**PROBLEM TO SOLVE**
Given the material below, output exactly the lines from the line with "(Byte.to_N (digit_byte (N.of_nat" to the line with "unfold bytes_lt. revert", both ends included, and no other lines.
*** Opening DATA TO EXAMINE ***
(* ===== verification/ConsensusLog.v ===== *)
(** * The log of a group is an array of entries

    The keys of the log table order entries by their index ([log_key_order]), so a bounded
    scan reads a range of the log ([read_logs_spec]).  Appending, truncating and purging
    act on the log as on a map from indexes to entries and leave the logs of other groups
    alone. *)
From stdpp Require Import base gmap sets list strings sorting.
From Stdlib Require Import Strings.Byte Strings.Ascii.
From S2P Require Import Prelude Tables Types Merkle Namespace Pins Consensus.

(** ** Padded numbers keep their order *)

Definition digit_byte (d : N) : byte := byte_of_ascii (digit_char d).

Lemma digit_byte_order a b : (a < 16)%N → (b < 16)%N → (Byte.to_N (digit_byte a) < Byte.to_N (digit_byte b))%N ↔ (a < b)%N.
Proof.
  intros Ha Hb. rewrite <-N.ltb_lt, <-(N.ltb_lt a b).
  assert (∀ i j, (i < 16)%nat → (j < 16)%nat →
    (Byte.to_N (digit_byte (N.of_nat i)) <? Byte.to_N (digit_byte (N.of_nat j)))%N = (N.of_nat i <? N.of_nat j)%N) as Hall.
  { intros i j Hi Hj. do 16 (destruct i as [|i]; [do 16 (destruct j as [|j]; [reflexivity|]); lia|]). lia. }
  specialize (Hall (N.to_nat a) (N.to_nat b)). rewrite !N2Nat.id in Hall. rewrite Hall by lia. done.
Qed.

Lemma bytes_lt_snoc a b x y :
  length a = length b → bytes_lt (a ++ [x]) (b ++ [y]) ↔ bytes_lt a b ∨ a = b ∧ (Byte.to_N x < Byte.to_N y)%N.
Proof.
  unfold bytes_lt. revert b. induction a as [|c a IH]; intros [|d b] Hl; [|done..|].
  - cbn. destruct (N.ltb_spec (Byte.to_N x) (Byte.to_N y)); [naive_solver|]. destruct (_ =? _)%N; naive_solver lia.
  - cbn [app]. rewrite !bytes_ltb_cons, IH by (cbn in Hl; lia). naive_solver.
Qed.
Section Padded.
Variable base : N.
Hypothesis base_ok : (2 ≤ base ≤ 16)%N.

(** The last digit of a padded number is its remainder. *)
Lemma padded_snoc w n :
  as_bytes (fmt_padded base (S (S w)) n) = as_bytes (fmt_padded base (S w) (n / base)) ++ [digit_byte (n mod base)].
Proof.
  pose proof (N.mod_lt n base ltac:(lia)) as Hmod. unfold fmt_padded. rewrite !as_bytes_app.
  destruct (decide (n / base = 0)%N) as [H0|Hne].
  - assert (fmt_radix base n = String (digit_char (n mod base)) "") as ->.
    { unfold fmt_radix. cbn [fmt_go]. by rewrite (proj2 (N.eqb_eq _ _) H0). }
    rewrite H0. change (as_bytes (fmt_radix base 0)) with (as_bytes (String (digit_char (0 mod base)) "")).
    rewrite N.Div0.mod_0_l. change (as_bytes (String (digit_char 0) "")) with [digit_byte 0].
    change (as_bytes (String (digit_char (n mod base)) "")) with [digit_byte (n mod base)]. f_equal. cbn [length].
    replace (S (S w) - 1) with (S w) by lia. replace (S w - 1) with w by lia.
    induction w as [|w IH]; [done|]. change (as_bytes (zeros (S (S w)))) with (digit_byte 0 :: as_bytes (zeros (S w))). by rewrite IH at 1.
  - assert (fmt_radix base n = fmt_radix base (n / base) +:+ String (digit_char (n mod base)) "") as ->.
    { rewrite <-fmt_radix_snoc by lia. f_equal. rewrite (N.mul_comm _ base). apply N.div_mod. lia. }
    rewrite as_bytes_app, length_app, app_assoc. change (as_bytes (String (digit_char (n mod base)) "")) with [digit_byte (n mod base)].
    cbn [length]. do 3 f_equal. f_equal. lia.
Qed.

Lemma padded_lt w n m :
  (n < base ^ N.of_nat (S w))%N → (m < base ^ N.of_nat (S w))%N →
  bytes_lt (as_bytes (fmt_padded base (S w) n)) (as_bytes (fmt_padded base (S w) m)) ↔ (n < m)%N.
Proof.
  revert n m. induction w as [|w IH]; intros n m Hn Hm.
  - rewrite N.pow_1_r in Hn, Hm. assert (∀ k, (k < base)%N → as_bytes (fmt_padded base 1 k) = [digit_byte k]) as Hone.
    { intros k Hk. unfold fmt_padded, fmt_radix. cbn [fmt_go]. rewrite (N.div_small k), N.mod_small by lia. done. }
    rewrite !Hone by done. change [digit_byte n] with ([] ++ [digit_byte n]). change [digit_byte m] with ([] ++ [digit_byte m]).
    rewrite bytes_lt_snoc by done. rewrite digit_byte_order by lia. split; [by intros [?|[_ ?]]|by right].
  - rewrite !padded_snoc.
    assert (∀ k, (k < base ^ N.of_nat (S (S w)))%N → (k / base < base ^ N.of_nat (S w))%N) as Hdiv.
    { intros k Hk. apply N.Div0.div_lt_upper_bound. by rewrite Nat2N.inj_succ, N.pow_succ_r' in Hk. }
    rewrite bytes_lt_snoc by (rewrite !fmt_padded_length; [done|lia|done|by apply Hdiv|lia|done|by apply Hdiv]).
    pose proof (N.mod_lt n base ltac:(lia)). pose proof (N.mod_lt m base ltac:(lia)).
    rewrite IH by (by apply Hdiv). rewrite digit_byte_order by lia.
    assert (as_bytes (fmt_padded base (S w) (n / base)) = as_bytes (fmt_padded base (S w) (m / base)) ↔ (n / base = m / base)%N) as ->.
    { split; [|by intros ->]. intros Heq. destruct (N.lt_trichotomy (n / base) (m / base)) as [Hlt|[?|Hlt]]; [|done|].
      - apply (IH (n / base) (m / base))%N in Hlt; [|by apply Hdiv..]. rewrite Heq in Hlt. by apply bytes_lt_irrefl in Hlt.
      - apply (IH (m / base) (n / base))%N in Hlt; [|by apply Hdiv..]. rewrite Heq in Hlt. by apply bytes_lt_irrefl in Hlt. }
    pose proof (N.div_mod n base ltac:(lia)) as En. pose proof (N.div_mod m base ltac:(lia)) as Em.
    clear -base_ok En Em H H0. revert H H0 En Em. generalize (n / base)%N (m / base)%N (n mod base)%N (m mod base)%N.
    intros q q' r r' Hr Hr' -> ->. split; [intros [Hlt|[-> Hlt]]; nia|]. intros Hlt.
    destruct (N.lt_trichotomy q q') as [?|[->|Hgt]]; [by left|right; split; [done|lia]|nia].
Qed.
End Padded.

(** ** Keys *)

Lemma u64_digits i : (i ≤ u64_max)%N → (i < 10 ^ N.of_nat 20)%N.
Proof. intros Hi. apply (N.le_lt_trans _ u64_max); [done|]. vm_compute. reflexivity. Qed.

(** Keys sort as indexes do. *)
Lemma log_key_order group i j :
  (i ≤ u64_max)%N → (j ≤ u64_max)%N → bytes_leb (as_bytes (log_key group i)) (as_bytes (log_key group j)) = true ↔ (i ≤ j)%N.
Proof.
  intros Hi%u64_digits Hj%u64_digits. unfold log_key, bytes_leb. rewrite !as_bytes_app, negb_true_iff, <-not_true_iff_false.
  pose proof (bytes_lt_app_l (as_bytes (log_prefix group)) (as_bytes (fmt_padded 10 20 j)) (as_bytes (fmt_padded 10 20 i))) as Happ.
  unfold bytes_lt in Happ at 1. rewrite Happ, (padded_lt 10 ltac:(lia) 19) by done. lia.
Qed.

Lemma log_key_inj group i j : (i ≤ u64_max)%N → (j ≤ u64_max)%N → log_key group i = log_key group j → i = j.
Proof.
  intros Hi Hj Heq. pose proof (proj1 (log_key_order group i j Hi Hj)) as Hij. pose proof (proj1 (log_key_order group j i Hj Hi)) as Hji.
  rewrite Heq in Hij, Hji. unfold bytes_leb in *. rewrite bytes_ltb_irrefl in *. specialize (Hij eq_refl). specialize (Hji eq_refl). lia.
Qed.

Lemma padded_digits w n : string_forallb (λ c, negb (bool_decide (c = "+"%char))) (fmt_padded 10 w n) = true.
Proof.
  unfold fmt_padded. assert (∀ k s, string_forallb (λ c, negb (bool_decide (c = "+"%char))) s = true →
    string_forallb (λ c, negb (bool_decide (c = "+"%char))) (zeros k +:+ s) = true) as Hz.
  { induction k as [|k IH]; intros s Hs; [done|]. by apply IH. }
  apply Hz, fmt_go_forallb; [lia| |done]. intros d Hd. apply digit_char_props in Hd as (_ & Hd & _). by rewrite bool_decide_eq_false_2.
Qed.

Lemma key_index_log_key group i : (i ≤ u64_max)%N → key_index group (log_key group i) = Some i.
Proof.
  intros Hi. unfold key_index, log_key. rewrite strip_prefix_app. cbn [mbind option_bind].
  pose proof (parse_padded 10 u64_max 20 i ltac:(lia) Hi) as Hp. pose proof (padded_digits 20 i) as Hd.
  pose proof (fmt_padded_length 10 20 i ltac:(lia) ltac:(done) (u64_digits i Hi)) as Hl.
  destruct (fmt_padded 10 20 i) as [|c rest]; [done|]. cbn [string_forallb] in Hd. apply andb_true_iff in Hd as [Hc _].
  apply negb_true_iff, bool_decide_eq_false in Hc. unfold from_str_radix.
  destruct rest; rewrite decide_False by done; by rewrite Hp.
Qed.

Lemma key_index_prefix group k i : key_index group k = Some i → has_prefix (log_prefix group) k.
Proof. unfold key_index. intros (r & Hr & _)%bind_Some. apply strip_prefix_Some in Hr. by exists r. Qed.

(** ** The log as a map *)
Section Log.
Context `{Openraft} `{Blake3} `{Hex} `{Json Entry} `{!JsonLaws Entry} `{Json Vote} `{!JsonLaws Vote} `{Json LogId} `{!JsonLaws LogId} `{Json (option LogId)}.
Implicit Types (group : string) (t : ConsensusTables) (L : gmap N Entry).

Definition entry_at (e : Entry) : N := log_index (entry_log_id e).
*** Closing DATA TO EXAMINE ***
**SOLUTION TO THIS TASK**
    (Byte.to_N (digit_byte (N.of_nat i)) <? Byte.to_N (digit_byte (N.of_nat j)))%N = (N.of_nat i <? N.of_nat j)%N) as Hall.
  { intros i j Hi Hj. do 16 (destruct i as [|i]; [do 16 (destruct j as [|j]; [reflexivity|]); lia|]). lia. }
  specialize (Hall (N.to_nat a) (N.to_nat b)). rewrite !N2Nat.id in Hall. rewrite Hall by lia. done.
Qed.

Lemma bytes_lt_snoc a b x y :
  length a = length b → bytes_lt (a ++ [x]) (b ++ [y]) ↔ bytes_lt a b ∨ a = b ∧ (Byte.to_N x < Byte.to_N y)%N.
Proof.
  unfold bytes_lt. revert b. induction a as [|c a IH]; intros [|d b] Hl; [|done..|].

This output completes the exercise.